O casal Giovane e Simone enfrenta desafios diários no cultivo de tomates orgânicos e mantém a produção há 10 anos na propriedade no bairro Linha Mesquita
Lysiê Santos/Folha Regional “Terminamos o galpão no sábado e no domingo veio o vendaval e arrancou tudo. Os ferros que sustentavam as estruturas viraram sucata. Não sobrou um tomateiro em pé. Pensamos em desistir”, conta o agricultor Giovane Correa Machado, de 39 anos.
A cena de destruição durante o temporal e vendaval ocorridos em 2016 ainda é viva em sua memória e o faz lembrar o grande desafio de todos os produtores: o clima.
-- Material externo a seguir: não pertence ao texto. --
Lemma slice_encodes {T} (e : Encodable T) l : (forall x, x ∈ l -> element_ok e x) -> encodes (sliceValue e) l l.
Proof.
  intros Hl. unfold encodes, sliceValue. cbn [e_marshal e_unmarshal].
  set (fs := (fun x => (1, FBytes (bytes_of (e_marshal e x)))) <$> l).
  assert (Hw : written (range l (fun u => writeValue 1 (e_marshal e u)) NewWriter) fs).
  { apply (written_range l _ 1 (fun x => FBytes (bytes_of (e_marshal e x))) NewWriter []); [apply written_new|].
    intros x w fs' Hx Hw. destruct (Hl x Hx) as (Hs & Hf & _). by eapply (written_nested 1 ltac:(wire_field)). }
  exists (image fs). split; [by apply finish_written|]. split; [apply image_nonempty|].
  unfold unmarshalSlice.
  destruct (read_list_ok 1 (readValue 1 (e_unmarshal e)) (fun x => FBytes (bytes_of (e_marshal e x))) [] l
              (NewReader (image fs))) as (r & -> & Hr).
  - rewrite app_nil_r. apply reading_new.
  - intros x Hx. destruct (Hl x Hx) as (Hs & Hf & _). by apply (reads_nested 1 ltac:(wire_field)).
  - apply (misses_nested 1 ltac:(wire_field)).
  - apply above_nil.
  - destruct Hr as [_ Hfin]. destruct (Hfin eq_refl) as [He _]. unfold Reader_Reset. by rewrite He.
Qed.

Lemma slice_copies {T} (e : Encodable T) l : (forall x, x ∈ l -> element_ok e x) -> e_copy (sliceValue e) l = l.
Proof. intros Hl. apply fmap_list_id. intros x Hx. by destruct (Hl x Hx) as (_ & _ & ?). Qed.

(** ** Wrapped values *)

Lemma string_nonempty s : Encoding.StringMarshalBinary s <> [].
Proof.
  unfold Encoding.StringMarshalBinary, Encoding.BytesMarshalBinary, Common.SliceBytes.
  intros [E _]%app_nil. by apply PutUvarint_nonempty in E.
Qed.

Lemma as_string_ok {T} (String_ : T -> bytes) parse x :
  parse (String_ x) = Ok x -> is_i64 (zlen (String_ x)) ->
  exists b, marshalAsString String_ x = Ok b /\ b <> [] /\ unmarshalFromString parse b = Ok x.
Proof.
  intros Hp Hl. eexists. split; [done|]. split; [apply string_nonempty|]. unfold unmarshalFromString.
  rewrite <- (app_nil_r (Encoding.StringMarshalBinary _)), Encoding.StringUnmarshalBinary_ok; cbn [res_bind];
    by rewrite String.list_byte_of_string_of_list_byte.
Qed.

Definition url_value (u : URL) : Prop := canonical u = true /\ is_i64 (zlen (URL_String u)).
Definition txid_value (t : TxID) : Prop :=
  canonical (url t) = true /\ UserInfo (url t) = [] /\ length (hash t) = 32%nat /\ is_i64 (zlen (TxID_String t)).

Lemma url_encodes u : url_value u -> encodes UrlWrapper u u.
Proof. intros [Hc Hl]. apply as_string_ok; [by apply Parse_canonical|done]. Qed.
Lemma txid_encodes t : txid_value t -> encodes TxidWrapper t t.
Proof. intros (Hc & Hu & Hh & Hl). apply as_string_ok; [by apply ParseTxID_canonical|done]. Qed.
Lemma hash_encodes h : length h = 32%nat -> encodes HashWrapper h h.
Proof.
  intros Hh. exists h. split; [done|]. split; [by intros ->|]. cbn. unfold Encoding.ChainUnmarshalBinary, zlen.
  rewrite Hh. cbn. by rewrite take_ge by lia.
Qed.
Lemma uint_encodes v : is_u64 v -> encodes UintWrapper v v.
Proof.
  intros Hv. exists (Encoding.UvarintMarshalBinary v). split; [done|]. split; [apply PutUvarint_nonempty|].
  change (Encoding.UvarintUnmarshalBinary (Encoding.UvarintMarshalBinary v) = Ok v).
  rewrite <- (app_nil_r (Encoding.UvarintMarshalBinary v)). by apply Encoding.UvarintUnmarshalBinary_ok.
Qed.
Lemma bytes_encodes b : is_i64 (zlen b) -> encodes BytesWrapper b b.
Proof.
  intros Hb. exists (Encoding.BytesMarshalBinary b). split; [done|]. split.
  - unfold Encoding.BytesMarshalBinary, Common.SliceBytes. intros [E _]%app_nil. by apply PutUvarint_nonempty in E.
  - change ((let! x := Encoding.BytesUnmarshalBinary (Encoding.BytesMarshalBinary b) in Ok (default [] x)) = Ok b).
    rewrite <- (app_nil_r (Encoding.BytesMarshalBinary b)), Encoding.BytesUnmarshalBinary_ok by done. by destruct b.
Qed.

(** ** Structures

    The writer counts what it writes, and an object without fields is written as one byte,
    so that the encoding of a structure is never empty. *)

Definition counted (w : Writer) : Prop := w_written w = zlen (w_buf w).
Definition counting (f : Writer -> Writer) : Prop := forall w, counted w -> counted (f w).

Lemma counting_did_write n b : counting (did_write n b).
Proof. intros w Hw. unfold counted in *. cbn. rewrite zlen_app. lia. Qed.
Lemma counting_unless_err f : counting f -> counting (unless_err f).
Proof. intros Hf w Hw. unfold unless_err. destruct (w_err w); [done|by apply Hf]. Qed.
Lemma counting_writeUint n v : counting (writeUint n v).
Proof. apply counting_unless_err, counting_did_write. Qed.
Lemma counting_writeInt n v : counting (writeInt n v).
Proof. apply counting_unless_err, counting_did_write. Qed.
Lemma counting_writeRaw n v : counting (writeRaw n v).
Proof. apply counting_unless_err. intros w Hw. case_match; [done|by apply counting_did_write]. Qed.
Lemma counting_writeField n : counting (writeField n).
Proof. apply counting_unless_err. intros w Hw. case_match; [done|by apply counting_did_write]. Qed.
Lemma counting_didMarshal n e : counting (didMarshal n e).
Proof. apply counting_unless_err. intros w Hw. by destruct e. Qed.

Lemma counting_when c f : counting f -> counting (when c f).
Proof. intros Hf w Hw. destruct c; [by apply Hf|done]. Qed.
Lemma counting_range {A} (l : list A) f : (forall x, counting (f x)) -> counting (range l f).
Proof.
  intros Hf w Hw. unfold range. revert w Hw. induction l as [|x l IH]; intros w Hw; [done|]. cbn. by apply IH, Hf.
Qed.
Lemma counting_deref {A} (o : option A) f : (forall x, counting (f x)) -> counting (deref o f).
Proof. intros Hf w Hw. destruct o as [x|]; [by apply Hf|done]. Qed.

(** Through the calls of the writer. *)
Ltac count :=
  repeat first
    [ apply counting_writeUint | apply counting_writeInt | apply counting_writeRaw | apply counting_writeField
    | apply counting_didMarshal ]; try done.

Lemma counting_WriteBytes n v : counting (WriteBytes n v).
Proof. intros w Hw. unfold WriteBytes. count. Qed.
Lemma counting_WriteString n v : counting (WriteString n v).
Proof. intros w Hw. unfold WriteString. count. Qed.
Lemma counting_WriteValue n m : counting (writeValue n m).
Proof. intros w Hw. unfold writeValue, WriteValue. destruct m; apply counting_WriteBytes; count. Qed.
Lemma counting_WriteUint n v : counting (WriteUint n v).
Proof. intros w Hw. unfold WriteUint. count. Qed.
Lemma counting_WriteTime n v : counting (WriteTime n v).
Proof. intros w Hw. unfold WriteTime. count. Qed.
Lemma counting_WriteBool n v : counting (WriteBool n v).
Proof. intros w Hw. unfold WriteBool. count. Qed.
Lemma counting_WriteHash n v : counting (WriteHash n v).
Proof. intros w Hw. unfold WriteHash. count. Qed.
Lemma counting_WriteBigInt n v : counting (WriteBigInt n v).
Proof. intros w Hw. unfold WriteBigInt. case_match; [done|by apply counting_WriteBytes]. Qed.

Lemma finish_nonempty extra w b : counted w -> finish extra w = Ok b -> b <> [].
Proof.
  intros Hw. unfold finish, Writer_Reset. destruct (Z.eqb_spec (w_written w) 0) as [Hz|Hz]; destruct w as [buf [] lst n]; cbn; try done.
  all: intros E ->; injection E as [E _]%app_nil; unfold counted in Hw; cbn in *.
  - by apply app_nil in E as [_ E].
  - subst buf. done.
Qed.

(** Down the fields of a structure. *)
Ltac count_fields :=
  repeat first
    [ apply counting_when | apply counting_range; intros | apply counting_deref; intros
    | apply counting_WriteUint | apply counting_WriteString | apply counting_WriteValue | apply counting_WriteTime
    | apply counting_WriteBool | apply counting_WriteHash | apply counting_WriteBytes | apply counting_WriteBigInt
    | progress unfold WriteEnum, writeUrl, writeTxid, WriteUrl ]; try done.

Lemma survives_encodes {T} (e : Encodable T) x :
  survives (e_marshal e) (e_unmarshal e) x -> (forall b, e_marshal e x = Ok b -> b <> []) -> encodes e x x.
Proof. intros (b & E & E') Hn. exists b. split; [done|]. split; [by apply Hn|done]. Qed.

Ltac structure := intros ? Hb; eapply finish_nonempty; [|exact Hb]; count_fields.

Section Contents.
Context {SG TB ER : Type} `{!Union SG, !Union TB, !Union ER} `{!UnionLaws SG, !UnionLaws TB, !UnionLaws ER}.

Lemma SigOrTxn_encodes (x : SigOrTxn SG TB) : SigOrTxn_ok x -> encodes SigOrTxnStruct x x.
Proof. intros Hx. apply survives_encodes; [by apply SigOrTxn_survives|]. structure. Qed.
Lemma Status_encodes (x : TransactionStatus TB ER) : TransactionStatus_ok x -> encodes StatusStruct x x.
Proof. intros Hx. apply survives_encodes; [by apply TransactionStatus_survives|]. structure. Qed.
Lemma sigSet_encodes x : sigSetData_ok x -> encodes sigSetStruct x x.
Proof. intros Hx. apply survives_encodes; [by apply sigSetData_survives|]. structure. Qed.
(** An account that can be written, but for the fractions of a second of its times. *)
Definition account_value (x : Account TB) : Prop := Account_ok (whole_seconds x) /\ account_stamped x.

Lemma Account_encodes (x : Account TB) : account_value x -> encodes AccountUnion x (whole_seconds x).
Proof.
  intros [Hx Hs]. apply Account_survives in Hx as (b & E & E'). rewrite Marshal_whole_seconds in E by done.
  exists b. split; [exact E|]. split; [|exact E']. clear Hs E'. revert b E. destruct x; cbn [Account_MarshalBinary].
  all: structure.
Qed.
Lemma account_value_whole x : account_value x -> account_value (whole_seconds x).
Proof. intros [Hx Hs]. split; [by rewrite whole_seconds_idem|by apply whole_seconds_stamped]. Qed.
Lemma account_value_copied x : account_value x -> Account_Copy x = x.
Proof. intros [Hx Hs]. by apply Copy_whole_seconds, Account_copied. Qed.

Lemma drop_nils_idem p : drop_nils (drop_nils p) = drop_nils p.
Proof. induction p as [|[b|] p IH]; done. Qed.
Lemma Trim_Trim m : MerkleState.Trim (MerkleState.Trim m) = MerkleState.Trim m.
Proof. unfold MerkleState.Trim. cbn. by rewrite rev_involutive, drop_nils_idem. Qed.

(** The state of a Merkle tree with some entries. *)
Definition state_value (m : MerkleState) : Prop :=
  exists l, Represents m l /\ Forall (fun h => length h = 32%nat) l /\ zlen l < 2 ^ 63 /\
    Forall proper_hash (HashList m) /\ zlen (HashList m) <= 2 ^ 43.

Lemma state_encodes m : state_value m -> encodes StateStruct m (MerkleState.Trim m).
Proof.
  intros (l & Hr & Hl & Hn & Hh & Hc). destruct (Marshal_UnMarshal m l Hr Hl Hn Hh Hc) as (b & E & E'). exists b.
  split; [done|]. split; [|done]. unfold MerkleState_Marshal in E. destruct (SparseHashList_MarshalBinary _ _); try done.
  injection E as <-. intros [E _]%app_nil. by apply PutUvarint_nonempty in E.
Qed.
Lemma state_value_Trim m : state_value m -> state_value (MerkleState.Trim m).
Proof. intros (l & Hr & Hrest). exists l. split; [by apply Represents_Trim|done]. Qed.

(** ** The contents of the records *)

Definition elements {T} (e : Encodable T) (P : T -> Prop) (l : list T) : Prop :=
  forall x, x ∈ l -> P x /\ fits (e_marshal e x).

Definition kind_ok (k : Kind) (v : DbValue SG TB ER) : Prop :=
  match k, v with
  | KindUint, VUint x => is_u64 x
  | KindBytes, VBytes x => is_i64 (zlen x)
  | KindHash, VHash x => length x = 32%nat
  | KindUrl, VUrl x => url_value x
  | KindAccount, VAccount x => account_value x
  | KindState, VState x => state_value x
  | KindSigOrTxn, VSigOrTxn x => SigOrTxn_ok x
  | KindStatus, VStatus x => TransactionStatus_ok x
  | KindSigSet, VSigSet x => sigSetData_ok x
  | KindTxids, VTxids l => elements TxidWrapper txid_value l
  | KindUrls, VUrls l => elements UrlWrapper url_value l
  | KindHashes, VHashes l => elements HashWrapper (fun h => length h = 32%nat) l
  | KindChains, VChains l => elements ChainMetadataStruct ChainMetadata_ok l
  | KindEntries, VEntries l => elements ChainEntryStruct TransactionChainEntry_ok l
  | _, _ => False
  end.

(** Merkle states that differ by nils at the end of the pending hashes are the same, and
    accounts whose times differ by fractions of a second are. *)
Definition norm (v : DbValue SG TB ER) : DbValue SG TB ER :=
  match v with VState m => VState (MerkleState.Trim m) | VAccount a => VAccount (whole_seconds a) | _ => v end.
#[global] Instance DbValue_equiv : Equiv (DbValue SG TB ER) := fun v w => norm v = norm w.
#[global] Instance DbValue_equivalence : Equivalence (≡@{DbValue SG TB ER}).
Proof. split; unfold equiv, DbValue_equiv; congruence. Qed.

(** What a record of some type does with its contents. *)
Definition content_ok (sc : Schema (DbValue SG TB ER)) (P : DbValue SG TB ER -> Prop) (v : DbValue SG TB ER) : Prop :=
  copyValue sc v = v /\ is_a sc v = true /\
  exists b w, MarshalBinary sc v = Ok b /\ b <> [] /\ UnmarshalBinary sc b = Ok w /\ w ≡ v /\ P w.

Lemma schema_content {T} (e : Encodable T) m new make cast (P : DbValue SG TB ER -> Prop) x y :
  cast (make x) = Some x -> e_copy e x = x -> encodes e x y -> make y ≡ make x -> P (make y) ->
  content_ok (schema_for e m new make cast) P (make x).
Proof.
  intros Hc Hcp (b & E & Hb & E') Hy HP. unfold content_ok, schema_for. cbn. rewrite Hc, Hcp, E.
  split; [done|]. split; [by destruct (make x)|]. exists b, (make y). rewrite E'. done.
Qed.

Lemma slice_content {T} (e : Encodable T) m new make cast (Q : DbValue SG TB ER -> Prop) (P : T -> Prop) l :
  cast (make l) = Some l -> (forall x, P x -> survives (e_marshal e) (e_unmarshal e) x /\ e_copy e x = x) ->
  elements e P l -> Q (make l) ->
  content_ok (schema_for (sliceValue e) m new make cast) Q (make l).
Proof.
  intros Hc HP Hl HQ.
  assert (Hel : forall x, x ∈ l -> element_ok e x).
  { intros x Hx. destruct (Hl x Hx) as [Hx' Hf]. destruct (HP x Hx') as [Hs Hcp]. done. }
  apply schema_content with (y := l); try done; [by apply slice_copies|by apply slice_encodes].
Qed.

Lemma encodes_survives {T} (e : Encodable T) x : encodes e x x -> survives (e_marshal e) (e_unmarshal e) x.
Proof. intros (b & E & _ & E'). by exists b. Qed.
Problemas climáticos afetam a agricultura o tempo todo, e saber quando e como plantar para colher exige técnica e muita persistência. Giovane e sua mulher, Simone de Souza Machado, de 35 anos, estão atentos a estes fatores e há 10 anos encaram os desafios diários da vida no campo.
Eles deixaram os empregos para serem donos do próprio negócio. Nos hectares íngremes localizados na Linha Mesquita, em Tubarão, iniciaram a produção da segunda hortaliça mais consumida no mundo: o tomate. Porém, o desafio é maior, já que são tomates orgânicos.
A ideia surgiu após Simone ser convidada para trabalhar em um galpão próximo a sua casa. “Eu fazia faxina e uma vizinha me pediu para ajudar no galpão onde cultivavam tomates. E percebemos que também poderíamos investir nesse setor”, conta.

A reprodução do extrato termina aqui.